What is expected
Return, in their exact form, the lines that lie between the start of the data below and the line containing "intros Hreach Hfresh Hdry Hlen.", with both ends included.

[[ Exercise input, beginning ]]

(** X24.  A dry run completes every step without a handler being run:
    whatever the collaborators would answer, and whatever the types of the
    steps, also a type that has no handler, every step is completed with the
    result [{ dryRun: true }] and the task is completed. *)
Theorem dry_run_completes_every_step (s : Service) (plan : AgentPlan) (context : URI)
    (options : AgentExecutionOptions) (taskId : string) (stepUuid : nat -> string)
    (cs : list Collaborators) :
  reaches Agent.empty s ->
  fresh (ExecuteTask plan context options taskId stepUuid) s ->
  dryRun options = Some true ->
  List.length cs =
    List.length (AgentTask.steps (fst (executeTask plan context options taskId stepUuid s))) ->
  exists t',
    AgentService.getTask taskId
      (run_ops (Settle (List.length (runs s)) <$> cs)
         (snd (executeTask plan context options taskId stepUuid s))) = Some t' /\
    AgentTask.status t' = AgentTaskStatus.Completed /\
    List.length (AgentTask.steps t') = List.length cs /\
    forall j step, AgentTask.steps t' !! j = Some step ->
      AgentStep.status step = AgentStepStatus.Completed /\
      AgentStep.result step = Some DryRun.
Proof.
  intros Hreach Hfresh Hdry Hlen.
  set (s1 := snd (executeTask plan context options taskId stepUuid s)) in *.
  set (task := new_task plan (default 10%Z (maxSteps options)) taskId stepUuid).
  set (run0 := mkRun false task context
                 (mkLoopOptions (default true (retryOnFailure options))
                                (default true (stopOnError options))
                                (default false (dryRun options)))
                 (Awaiting 0)).
  change (fst (executeTask plan context options taskId stepUuid s)) with task in Hlen.
  assert (Hreach1 : reaches Agent.empty s1).
  { eapply rtc_r; [exact Hreach |]. by exists (ExecuteTask plan context options taskId stepUuid). }
  assert (Hrun1 : runs s1 !! List.length (runs s) = Some (with_phase (enter_phase run0 0) run0)).
  { unfold s1. rewrite executeTask_runs. by apply list_lookup_middle. }
  assert (Ht1 : _tasks s1 !! taskId = Some (enter_task run0 0 task)).
  { unfold s1. by rewrite executeTask_tasks, decide_True. }
  destruct cs as [|c cs].
  - cbn [fmap list_fmap run_ops]. unfold AgentService.getTask. rewrite Ht1.
    symmetry in Hlen. apply length_zero_iff_nil in Hlen.
    assert (Hnone : AgentTask.steps (run_task run0) !! 0 = None).
    { change (AgentTask.steps task !! 0 = None). by rewrite Hlen. }
    eexists. split; [done |]. unfold enter_task. rewrite Hnone.
    cbn [spread_task mark AgentTask.status AgentTask.steps u_status u_steps default].
    split; [done |]. split; [by rewrite Hlen |]. intros j step. by rewrite Hlen, lookup_nil.
  - assert (Hphase : enter_phase run0 0 = Awaiting 0).
    { unfold enter_phase. cbn [run_task run0 isCancellationRequested].
      destruct (AgentTask.steps task) as [|step steps]; [done | done]. }
    rewrite Hphase in Hrun1.
    destruct (loop_outcome (List.length cs) s1 (List.length (runs s))
                (with_phase (Awaiting 0) run0) 0 (c :: cs))
      as (run' & t & t' & Ht & Hrun' & Hphase' & Ht' & Hstatus & Hids & _ & Hafter);
      try done.
    + by apply reachable_coherent.
    + intros j c0 step error _ _. cbn [run_options with_phase run0].
      unfold executeStep. cbn [loop_dryRun]. by rewrite Hdry.
    + cbn [run_task with_phase run0 AgentTask.id task new_task] in *.
      exists t'. split; [done |]. split; [done |].
      assert (Hlen' : List.length (AgentTask.steps t') = List.length (c :: cs)).
      { rewrite <- (length_fmap AgentStep.id). fold (step_ids t'). rewrite Hids.
        unfold step_ids. by rewrite length_fmap. }
      split; [done |]. intros j step Hstep.
      pose proof (lookup_lt_Some _ _ _ Hstep) as Hj. rewrite Hlen' in Hj.
      destruct (lookup_lt_is_Some_2 (c :: cs) j Hj) as [c0 Hc0].
      destruct (lookup_lt_is_Some_2 (AgentTask.steps task) j) as [planned Hplanned];
        [by rewrite <- Hlen |].
      destruct (Hafter j c0 planned Hc0 Hplanned) as (handled & Hhandled & Houtcome).
      cbn [Nat.add] in Hhandled. assert (handled = step) as -> by congruence.
      cbn [run_options with_phase run0] in Houtcome. unfold executeStep in Houtcome.
      cbn [loop_dryRun] in Houtcome. by rewrite Hdry in Houtcome.
Qed.
(** Puts a character in front of the first part of a split. *)
Definition cons_first (c : Z) (parts : list str) : list str :=
  match parts with
  | p :: ps => (c :: p) :: ps
  | [] => [[c]]
  end.

Section Strip.
Context {U : UnicodeData}.

(** White space as [str.strip()] sees it (Py_UNICODE_ISSPACE). *)
Definition str_isspace (c : Z) : bool :=
  if c <? 128 then
    ((9 <=? c) && (c <=? 13)) || ((28 <=? c) && (c <=? 32))
  else unicode_isspace c.

Fixpoint drop_space (s : str) : str :=
  match s with
  | c :: s' => if str_isspace c then drop_space s' else s
  | [] => []
  end.

(** [s.strip()] *)
Definition strip (s : str) : str :=
  reverse (drop_space (reverse (drop_space s))).
End Strip.

(* ===================================================================== *)
(** * main_function.py: the keywords of a record *)
(* ===================================================================== *)

Definition semicolon : str := Eval cbv in py ";".
Definition bar : str := Eval cbv in py "|".
Definition comma : str := Eval cbv in py ",".
Definition one_space : str := Eval cbv in py " ".
Definition two_spaces : str := Eval cbv in py "  ".

Section Keywords.
Context {U : UnicodeData}.

(** The test of the comprehension: [keyword.strip() and
    len(keyword.strip()) > 1]. *)
Definition keeps_keyword (keyword : str) : bool :=
  negb (bool_decide (strip keyword = []))
  && bool_decide (1 < length (strip keyword))%nat.
(** C8 (amended). The growth figures are constants of the formula, not
    of the data.  [revenue.growth] is 25 for every monthly revenue that
    is a positive normal double between 2^-900 and 2^900, in particular
    for every whole amount from 1 up to 2^53; [players.growth] is 43 for
    every positive number of new players (an array length, below 2^32);
    and each is 0 when its quantity is 0.  Both are computed from the
    quantity itself and the literals 0.8, 0.7 and 100 alone. *)
Theorem growth_figures_are_constants :
  (forall monthlyRevenue,
      in_normal_range monthlyRevenue ->
      Analytics.revenue_growth monthlyRevenue = of_Z 25)
  /\ (forall amount,
      0 < amount < 2 ^ 53 ->
      Analytics.revenue_growth (of_Z amount) = of_Z 25)
  /\ (forall newPlayersThisMonth,
      (0 < newPlayersThisMonth)%nat -> Z.of_nat newPlayersThisMonth < 2 ^ 32 ->
      Analytics.players_growth newPlayersThisMonth = of_Z 43)
  /\ (forall sign, Analytics.revenue_growth (S754_zero sign) = of_Z 0)
  /\ Analytics.players_growth 0 = of_Z 0.
Proof.
  split; [exact revenue_growth_in_range|].
  split.
  { intros amount Hamount. apply revenue_growth_in_range, of_Z_in_range, Hamount. }
  split; [exact players_growth_positive|].
  split; [intros []; reflexivity|reflexivity].
Qed.

(* ------------------------------------------------------------------ *)
(** ** The actions and the figures *)
(* ------------------------------------------------------------------ *)

Section Properties.

Variable toISOString : Z -> string.
Variable Date_getTime : Json -> number.

Lemma admin_user (w : World) :
  is_admin w ->
  exists u, current_user w = Some u /\ String.eqb (user_role u) "admin" = true.
Proof.
  unfold is_admin, not_admin. destruct (current_user w) as [u|]; [|discriminate].
  intros H. exists u. split; [reflexivity|].
  destruct (String.eqb (user_role u) "admin"); [reflexivity|discriminate].
Qed.

(** C1. For an admin caller, [createAnnouncement] inserts exactly one
    announcement row.  When the input carries a (non-empty) [scheduled_at]
    the row has status ['scheduled'] and [sent_at = null]; when it carries
    none the row has status ['draft'] and [sent_at] is the ISO rendering
    of the current time. *)
Theorem createAnnouncement_status_and_sent_at (input : AnnouncementInput) (w : World) :
  is_admin w ->
  exists row,
    inserted_rows "announcements" (snd (request (createAnnouncement toISOString input) w)) = [row]
    /\ (forall s, scheduled_at input = Some s -> s <> "" ->
          prop row "status" = JStr "scheduled" /\ prop row "sent_at" = JNull)
    /\ (scheduled_at input = None ->
          prop row "status" = JStr "draft"
          /\ prop row "sent_at" = JStr (toISOString (clock w 0))).
Proof.
  intros Hadmin. destruct (admin_user w Hadmin) as (u & Hu & Hrole).
  unfold request, createAnnouncement. cbn [run bind getCurrentUser].
  rewrite Hu, Hrole. cbn [negb].
  destruct (scheduled_at input) as [s|] eqn:Hs.
  - destruct (String.eqb s "") eqn:Hempty.
    + apply String.eqb_eq in Hempty. subst s.
      destruct (target input); cbn;
        match goal with |- context [error ?r] => destruct (error r) end; cbn;
        (eexists; split; [reflexivity|]; split; [intros s Hs' Hne; congruence|discriminate]).
    + destruct (target input); cbn; rewrite Hempty; cbn;
        match goal with |- context [error ?r] => destruct (error r) end; cbn;
        (eexists; split; [reflexivity|]; split; [intros; split; reflexivity|discriminate]).
  - destruct (target input); cbn;
      match goal with |- context [error ?r] => destruct (error r) end; cbn;
      (eexists; split; [reflexivity|]; split; [discriminate|intros; split; reflexivity]).
Qed.

(** Case analysis on what a request observes: the signed-in user, the
    role test, the error and the data of an answer. *)
Ltac observe :=
  match goal with
  | |- context [match current_user ?w with _ => _ end] =>
      destruct (current_user w) as [?|]
  | |- context [not_admin (current_user ?w)] =>
      destruct (not_admin (current_user w))
  | |- context [String.eqb (user_role ?u) "admin"] =>
      destruct (String.eqb (user_role u) "admin")
  | |- context [match error ?r with _ => _ end] =>
      destruct (error r) as [?|]
  | |- context [truthy (data ?r)] =>
      destruct (truthy (data r))
  end; cbn.

(** C4. The writes of [updateMessageStatus], [sendMessageToAdmin] and
    [replyToMessage] go to [admin_messages] and set [status] to a value of
    the enumeration unread / read / replied: the status given (one of the
    three by its type), ['unread'], and ['replied'] respectively. *)
Theorem message_status_stays_in_enum (w : World) :
  (forall messageId status,
      Forall (fun q => from q = "admin_messages"
                       /\ written_status q = [JStr (status_name status)])
             (db_writes (snd (request (updateMessageStatus messageId status) w))))
  /\ (forall input,
      Forall (fun q => from q = "admin_messages"
                       /\ written_status q = [JStr (status_name unread)])
             (db_writes (snd (request (sendMessageToAdmin input) w))))
  /\ (forall messageId reply,
      Forall (fun q => from q = "admin_messages"
                       /\ written_status q = [JStr (status_name replied)])
             (db_writes (snd (request (replyToMessage messageId reply) w)))).
Proof.
  split; [|split]; intros; unfold request.
  - unfold updateMessageStatus. cbn. repeat observe; repeat constructor.
  - unfold sendMessageToAdmin. cbn. repeat observe; repeat constructor.
  - unfold replyToMessage. cbn. repeat observe; repeat constructor.
Qed.

(** C9. [replyToMessage] does not use the reply text: two calls that
    differ in the reply only return the same result and cause the same
    events.  Its only possible write marks the message as replied.  For
    an admin whose lookup finds no message (an error, or no row) it
    returns ['Message not found'] after the lookup alone, writing
    nothing. *)
Theorem replyToMessage_ignores_reply (messageId r1 r2 : string) (w : World) :
  request (replyToMessage messageId r1) w = request (replyToMessage messageId r2) w
  /\ Forall (fun q => q = mark_replied messageId)
            (db_writes (snd (request (replyToMessage messageId r1) w)))
  /\ (is_admin w ->
      (error (database w 0 (find_message messageId)) <> None
       \/ truthy (data (database w 0 (find_message messageId))) = false) ->
      request (replyToMessage messageId r1) w
      = (Returned (object [ "error" ::: JStr "Message not found" ]),
         [Queried (find_message messageId)])
      /\ db_writes (snd (request (replyToMessage messageId r1) w)) = []).
Proof.
  split; [reflexivity|]. split.
  - unfold request, replyToMessage. cbn. repeat observe; repeat constructor.
  - unfold is_admin, request, replyToMessage, find_message. cbn.
    intros Hadmin Hmissing. rewrite Hadmin. cbn.
    destruct (error (database w 0 _)) as [e|]; cbn.
    + split; reflexivity.
    + destruct Hmissing as [Hne|Hnull]; [congruence|].
      rewrite Hnull. cbn. split; reflexivity.
Qed.

(** C10. For an admin caller [getSystemHealth] returns, whatever the
    database answers, [uptime = 99.9], [storage_usage = 65],
    [memory_usage = 45] and [cpu_usage = 23].  Its [database_status] is
    ['connected'] exactly when the probe (the third query) answered
    without error and at most 1000 ms passed between the two clock
    readings around it; its [status] is ['healthy'] exactly then and
    ['critical'] otherwise, never ['warning']. *)
Theorem getSystemHealth_constants_and_status (w : World) :
  is_admin w ->
  exists res,
    fst (request (getSystemHealth toISOString) w) = Returned res
    /\ prop res "error" = JNull
    /\ let d := prop res "data" in
       let dbError := error (database w 2 probe) in
       let responseTime := clock w 2 - clock w 1 in
       prop d "uptime" = JNum (decimal 999 1)
       /\ prop d "storage_usage" = JNum (of_Z 65)
       /\ prop d "memory_usage" = JNum (of_Z 45)
       /\ prop d "cpu_usage" = JNum (of_Z 23)
       /\ (prop d "database_status" = JStr "connected"
           <-> dbError = None /\ responseTime <= 1000)
       /\ (prop d "status" = JStr "healthy"
           <-> prop d "database_status" = JStr "connected")
       /\ (prop d "status" = JStr "critical"
           <-> dbError <> None \/ 1000 < responseTime)
       /\ (prop d "status" = JStr "healthy" \/ prop d "status" = JStr "critical")
       /\ prop d "status" <> JStr "warning".
Proof.
  unfold is_admin, request, getSystemHealth, probe. intros Hadmin.
  cbn [run bind getCurrentUser]. rewrite Hadmin. cbn -[decimal of_Z Z.sub].
  eexists. split; [reflexivity|]. split; [reflexivity|].
  cbn -[decimal of_Z Z.sub].
  repeat (split; [reflexivity|]).
  unfold classify_database.
  destruct (error (database w 2 _)) as [e|]; cbn.
  - repeat split; intros; intuition (auto; try discriminate; try congruence; try lia).
  - destruct (1000 <? clock w 2 - clock w 1) eqn:Hslow; cbn;
      [apply Z.ltb_lt in Hslow | apply Z.ltb_ge in Hslow];
      repeat split; intros; intuition (auto; try discriminate; try congruence; try lia).
Qed.
Lemma register_chat_grows
      (tg : Telegram) (keyword : string) (st : list string * World) (result : Chat) :
  grows (snd st) (snd (register_chat tg keyword st result)).
Proof.
  unfold register_chat. destruct st as [found w]. cbn [snd].
  destruct (PyStr.truthy (chat_username result)); [|apply grows_session; reflexivity].
  destruct (existsb _ found); [apply grows_session; reflexivity|].
  pose proof (add_channel_to_db_grows tg (default "" (chat_username result))
                (Some "keyword_search") (Some (String.append "keyword: " keyword)) w)
    as H.
  destruct (add_channel_to_db _ _ _ _ _) as [[c|] w']; cbn [snd] in *; [|exact H].
  destruct (append_active_trace (default "" (chat_username result)) w') as (_ & _ & S).
  destruct H as (x & E & F & T & M). exists x. rewrite S. repeat split; assumption.
Qed.

Lemma search_keyword_grows
      (tg : Telegram) (st : list string * World) (keyword : string) :
  grows (snd st) (snd (search_keyword tg st keyword)).
Proof.
  unfold search_keyword. destruct st as [found w]. cbn [snd].
  destruct (search_global tg _ keyword) as [chats|seconds|];
    [|apply grows_session; reflexivity|apply grows_session; reflexivity].
  match goal with |- context [fold_left ?f chats ?s] =>
    assert (Hf : grows w (snd (fold_left f chats s))) end.
  { match goal with |- context [fold_left _ chats ?s] =>
      assert (Hs : grows w (snd s)) by (apply grows_session; reflexivity); revert Hs; generalize s end.
    induction chats as [|c chats IH]; intros s Hs; [exact Hs|].
    cbn [fold_left]. apply IH. eapply grows_trans; [exact Hs|].
    apply register_chat_grows. }
  destruct (fold_left _ chats _) as [found' w']. cbn [snd] in *.
  destruct Hf as (x & E & F & T & M). exists x. repeat split; assumption.
Qed.

(** X13.  [search_channels_by_keywords] never changes or removes what the
    session holds: after the call the channel table is the table before,
    followed by rows as [add_channel_to_db] creates them (active, never
    scanned, relevance 0.5, no mentions), and the tables of candidates and
    messages are the same. *)
Theorem keyword_search_only_appends_rows
        (tg : Telegram) (discovery : gmap string cfg_value)
        (keywords : list string) (w : World) :
  grows w (snd (search_channels_by_keywords tg discovery keywords w)).
Proof.
  assert (H : forall ks st, grows w (snd st) ->
                            grows w (snd (fold_left (search_keyword tg) ks st))).
  { induction ks as [|k ks IH]; intros st Hs; [exact Hs|].
    cbn [fold_left]. apply IH. eapply grows_trans; [exact Hs|].
    apply search_keyword_grows. }
  unfold search_channels_by_keywords.
  pose proof (ensure_client_grows tg discovery w) as Hc.
  destruct (ensure_client tg discovery w) as [ok w1]. cbn [snd] in Hc.
  destruct ok; [apply H|]; exact Hc.
Qed.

[[ Exercise input, end ]]

Answer to this task
(** X24.  A dry run completes every step without a handler being run:
    whatever the collaborators would answer, and whatever the types of the
    steps, also a type that has no handler, every step is completed with the
    result [{ dryRun: true }] and the task is completed. *)
Theorem dry_run_completes_every_step (s : Service) (plan : AgentPlan) (context : URI)
    (options : AgentExecutionOptions) (taskId : string) (stepUuid : nat -> string)
    (cs : list Collaborators) :
  reaches Agent.empty s ->
  fresh (ExecuteTask plan context options taskId stepUuid) s ->
  dryRun options = Some true ->
  List.length cs =
    List.length (AgentTask.steps (fst (executeTask plan context options taskId stepUuid s))) ->
  exists t',
    AgentService.getTask taskId
      (run_ops (Settle (List.length (runs s)) <$> cs)
         (snd (executeTask plan context options taskId stepUuid s))) = Some t' /\
    AgentTask.status t' = AgentTaskStatus.Completed /\
    List.length (AgentTask.steps t') = List.length cs /\
    forall j step, AgentTask.steps t' !! j = Some step ->
      AgentStep.status step = AgentStepStatus.Completed /\
      AgentStep.result step = Some DryRun.
Proof.
  intros Hreach Hfresh Hdry Hlen.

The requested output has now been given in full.